··· Supplied data
(** What the identity service hands out on account creation. *)
Definition fresh : User := mkUser "uid-ann" "a@x.com" None false.

Definition annDoc : Doc :=
  {[ "name" := "Ann";
     "email" := "a@x.com";
     "photoFileName" := "";
     "photoBase64" := "";
     "createdAt" := "2024-04-01T08:00:00.000Z" ]}.

(** An identity service that knows Ann (verified or not) under the
    password ["secret1"], rejects every other credential, and registers
    new accounts. *)
Definition knows (u : User) (email password : string) : string + User :=
  if bool_decide (email = user_email u ∧ password = "secret1") then inr u
  else inl "auth/wrong-password".

Definition registers (email password : string) : string + User :=
  inr fresh.

(** Nobody signed in; [docs] in the store; the transport follows [fs]. *)
Definition signedOut (u : User) (docs : gmap string Doc)
    (fs : list (option string)) : World :=
  mkWorld None docs (knows u) registers stamp true fs [].

(** Ann signed in. *)
Definition signedIn (docs : gmap string Doc) (fs : list (option string)) : World :=
  mkWorld (Some ann) docs (knows ann) registers stamp true fs [].

(** The sign-in form and the sign-up form as filled in. *)
Definition signInForm (password : string) : Auth.State :=
  Auth.mkState true false false "a@x.com" password "" "" None "" "" false false.

Definition signUpForm (password confirmPassword : string) : Auth.State :=
  Auth.mkState false false false "a@x.com" password confirmPassword "Ann"
               None "" "" false false.

Definition forgotForm (email : string) : Auth.State :=
  Auth.mkState true true false email "" "" "" None "" "" false false.

(** The profile view showing Ann's document, the name edited to "Anne". *)
Definition editing : ProfileAgent.State :=
  ProfileAgent.mkState false false (Some annDoc) "Anne" "" [].

End Scenario.

(** ** The rest of the two components *)

(** [keeps f m]: whatever [m] does, the value of [f] on the component
    state is afterwards what it was. *)
Definition keeps {V A B} (f : V → B) (m : M (V * Firebase.World) A) : Prop :=
  ∀ v w, f (fst (snd (m (v, w)))) = f v.

Module AuthUI.
Import Firebase Auth.

Definition with_isLogin (x : bool) (v : State) : State :=
  mkState x (isForgotPassword v) (resetSuccess v) (email v)
          (password v) (confirmPassword v) (name v) (photoPreview v)
          (photoFileName v) (error v) (loading v) (verificationPending v).

Definition with_photoPreview (x : option string) (v : State) : State :=
  mkState (isLogin v) (isForgotPassword v) (resetSuccess v) (email v)
          (password v) (confirmPassword v) (name v) x
          (photoFileName v) (error v) (loading v) (verificationPending v).

Definition with_photoFileName (x : string) (v : State) : State :=
  mkState (isLogin v) (isForgotPassword v) (resetSuccess v) (email v)
          (password v) (confirmPassword v) (name v) (photoPreview v)
          x (error v) (loading v) (verificationPending v).

(** A file of the file picker: its name, and what a [FileReader] ends
    with when it reads it as a data URL ([None] is a [reader.result] that
    is [null]: the read failed). *)
Record File := mkFile {
  file_name : string;
  file_result : option string;
}.

(** [handlePhotoChange] up to the start of the read; [files] is
    [e.target.files] ([None] is [null]). *)
Definition handlePhotoChange (files : option (list File)) (v : State) : State :=
  match files with
  | Some (file :: _) => with_photoFileName (file_name file) v
  | _ => v
  end.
······
[What you have to do]: Which lines belong in the answer? Exactly those from the first line of the entries through the line holding "new accounts. *)", inclusive, copied unchanged.

[Result for this task]:
(** What the identity service hands out on account creation. *)
Definition fresh : User := mkUser "uid-ann" "a@x.com" None false.

Definition annDoc : Doc :=
  {[ "name" := "Ann";
     "email" := "a@x.com";
     "photoFileName" := "";
     "photoBase64" := "";
     "createdAt" := "2024-04-01T08:00:00.000Z" ]}.

(** An identity service that knows Ann (verified or not) under the
    password ["secret1"], rejects every other credential, and registers
    new accounts. *)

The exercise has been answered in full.